**WORK ORDER:**
Restate the listing below word for word.

**TASK INPUTS:**
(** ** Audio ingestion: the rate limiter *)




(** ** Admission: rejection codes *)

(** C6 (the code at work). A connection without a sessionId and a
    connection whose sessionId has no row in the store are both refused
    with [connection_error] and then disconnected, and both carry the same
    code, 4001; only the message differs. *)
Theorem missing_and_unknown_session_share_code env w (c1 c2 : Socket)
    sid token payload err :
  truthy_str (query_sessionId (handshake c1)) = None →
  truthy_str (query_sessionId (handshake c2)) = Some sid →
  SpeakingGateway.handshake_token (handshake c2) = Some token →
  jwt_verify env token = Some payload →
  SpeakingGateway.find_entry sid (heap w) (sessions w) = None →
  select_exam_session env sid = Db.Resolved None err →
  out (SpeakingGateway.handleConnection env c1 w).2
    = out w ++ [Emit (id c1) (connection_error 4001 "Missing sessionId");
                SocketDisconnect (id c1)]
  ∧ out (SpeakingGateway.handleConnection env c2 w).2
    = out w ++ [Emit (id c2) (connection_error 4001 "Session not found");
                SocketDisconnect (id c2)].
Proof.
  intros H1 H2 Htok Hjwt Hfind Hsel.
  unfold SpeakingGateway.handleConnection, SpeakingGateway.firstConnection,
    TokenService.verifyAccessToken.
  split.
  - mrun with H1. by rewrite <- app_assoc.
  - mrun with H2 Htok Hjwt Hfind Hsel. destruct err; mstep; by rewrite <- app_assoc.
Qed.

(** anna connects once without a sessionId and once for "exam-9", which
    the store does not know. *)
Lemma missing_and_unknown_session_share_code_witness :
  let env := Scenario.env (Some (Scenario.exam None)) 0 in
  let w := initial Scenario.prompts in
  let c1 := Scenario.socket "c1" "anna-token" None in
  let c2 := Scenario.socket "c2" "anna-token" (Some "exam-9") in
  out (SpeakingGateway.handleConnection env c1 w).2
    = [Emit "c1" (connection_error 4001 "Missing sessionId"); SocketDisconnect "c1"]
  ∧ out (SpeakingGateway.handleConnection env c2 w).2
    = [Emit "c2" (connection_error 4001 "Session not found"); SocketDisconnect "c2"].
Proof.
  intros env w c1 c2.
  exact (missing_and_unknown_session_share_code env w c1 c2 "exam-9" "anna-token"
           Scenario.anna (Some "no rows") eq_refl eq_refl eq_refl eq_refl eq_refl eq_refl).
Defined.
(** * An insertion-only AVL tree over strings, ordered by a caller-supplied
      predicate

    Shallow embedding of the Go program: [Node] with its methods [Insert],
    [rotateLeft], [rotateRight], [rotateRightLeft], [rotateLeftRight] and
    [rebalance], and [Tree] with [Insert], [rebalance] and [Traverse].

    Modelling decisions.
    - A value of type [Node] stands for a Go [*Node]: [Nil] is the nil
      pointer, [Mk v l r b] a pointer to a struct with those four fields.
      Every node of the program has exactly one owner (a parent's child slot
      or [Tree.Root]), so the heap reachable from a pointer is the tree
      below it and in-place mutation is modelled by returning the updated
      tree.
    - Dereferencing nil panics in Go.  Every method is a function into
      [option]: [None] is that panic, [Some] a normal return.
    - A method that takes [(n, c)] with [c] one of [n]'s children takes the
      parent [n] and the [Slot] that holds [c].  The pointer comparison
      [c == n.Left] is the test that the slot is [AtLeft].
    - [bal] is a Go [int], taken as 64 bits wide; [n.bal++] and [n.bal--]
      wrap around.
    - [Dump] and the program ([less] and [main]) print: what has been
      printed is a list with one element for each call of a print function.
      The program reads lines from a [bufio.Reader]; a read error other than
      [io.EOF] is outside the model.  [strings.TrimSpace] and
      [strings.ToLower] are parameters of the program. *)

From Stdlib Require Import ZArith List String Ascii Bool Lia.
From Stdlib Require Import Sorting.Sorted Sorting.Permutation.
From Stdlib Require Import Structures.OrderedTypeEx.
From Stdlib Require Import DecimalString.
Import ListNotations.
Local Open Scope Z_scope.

**OUTPUT OF THE EXERCISE:**
(** ** Audio ingestion: the rate limiter *)




(** ** Admission: rejection codes *)

(** C6 (the code at work). A connection without a sessionId and a
    connection whose sessionId has no row in the store are both refused
    with [connection_error] and then disconnected, and both carry the same
    code, 4001; only the message differs. *)
Theorem missing_and_unknown_session_share_code env w (c1 c2 : Socket)
    sid token payload err :
  truthy_str (query_sessionId (handshake c1)) = None →
  truthy_str (query_sessionId (handshake c2)) = Some sid →
  SpeakingGateway.handshake_token (handshake c2) = Some token →
  jwt_verify env token = Some payload →
  SpeakingGateway.find_entry sid (heap w) (sessions w) = None →
  select_exam_session env sid = Db.Resolved None err →
  out (SpeakingGateway.handleConnection env c1 w).2
    = out w ++ [Emit (id c1) (connection_error 4001 "Missing sessionId");
                SocketDisconnect (id c1)]
  ∧ out (SpeakingGateway.handleConnection env c2 w).2
    = out w ++ [Emit (id c2) (connection_error 4001 "Session not found");
                SocketDisconnect (id c2)].
Proof.
  intros H1 H2 Htok Hjwt Hfind Hsel.
  unfold SpeakingGateway.handleConnection, SpeakingGateway.firstConnection,
    TokenService.verifyAccessToken.
  split.
  - mrun with H1. by rewrite <- app_assoc.
  - mrun with H2 Htok Hjwt Hfind Hsel. destruct err; mstep; by rewrite <- app_assoc.
Qed.

(** anna connects once without a sessionId and once for "exam-9", which
    the store does not know. *)
Lemma missing_and_unknown_session_share_code_witness :
  let env := Scenario.env (Some (Scenario.exam None)) 0 in
  let w := initial Scenario.prompts in
  let c1 := Scenario.socket "c1" "anna-token" None in
  let c2 := Scenario.socket "c2" "anna-token" (Some "exam-9") in
  out (SpeakingGateway.handleConnection env c1 w).2
    = [Emit "c1" (connection_error 4001 "Missing sessionId"); SocketDisconnect "c1"]
  ∧ out (SpeakingGateway.handleConnection env c2 w).2
    = [Emit "c2" (connection_error 4001 "Session not found"); SocketDisconnect "c2"].
Proof.
  intros env w c1 c2.
  exact (missing_and_unknown_session_share_code env w c1 c2 "exam-9" "anna-token"
           Scenario.anna (Some "no rows") eq_refl eq_refl eq_refl eq_refl eq_refl eq_refl).
Defined.
(** * An insertion-only AVL tree over strings, ordered by a caller-supplied
      predicate

    Shallow embedding of the Go program: [Node] with its methods [Insert],
    [rotateLeft], [rotateRight], [rotateRightLeft], [rotateLeftRight] and
    [rebalance], and [Tree] with [Insert], [rebalance] and [Traverse].

    Modelling decisions.
    - A value of type [Node] stands for a Go [*Node]: [Nil] is the nil
      pointer, [Mk v l r b] a pointer to a struct with those four fields.
      Every node of the program has exactly one owner (a parent's child slot
      or [Tree.Root]), so the heap reachable from a pointer is the tree
      below it and in-place mutation is modelled by returning the updated
      tree.
    - Dereferencing nil panics in Go.  Every method is a function into
      [option]: [None] is that panic, [Some] a normal return.
    - A method that takes [(n, c)] with [c] one of [n]'s children takes the
      parent [n] and the [Slot] that holds [c].  The pointer comparison
      [c == n.Left] is the test that the slot is [AtLeft].
    - [bal] is a Go [int], taken as 64 bits wide; [n.bal++] and [n.bal--]
      wrap around.
    - [Dump] and the program ([less] and [main]) print: what has been
      printed is a list with one element for each call of a print function.
      The program reads lines from a [bufio.Reader]; a read error other than
      [io.EOF] is outside the model.  [strings.TrimSpace] and
      [strings.ToLower] are parameters of the program. *)

From Stdlib Require Import ZArith List String Ascii Bool Lia.
From Stdlib Require Import Sorting.Sorted Sorting.Permutation.
From Stdlib Require Import Structures.OrderedTypeEx.
From Stdlib Require Import DecimalString.
Import ListNotations.
Local Open Scope Z_scope.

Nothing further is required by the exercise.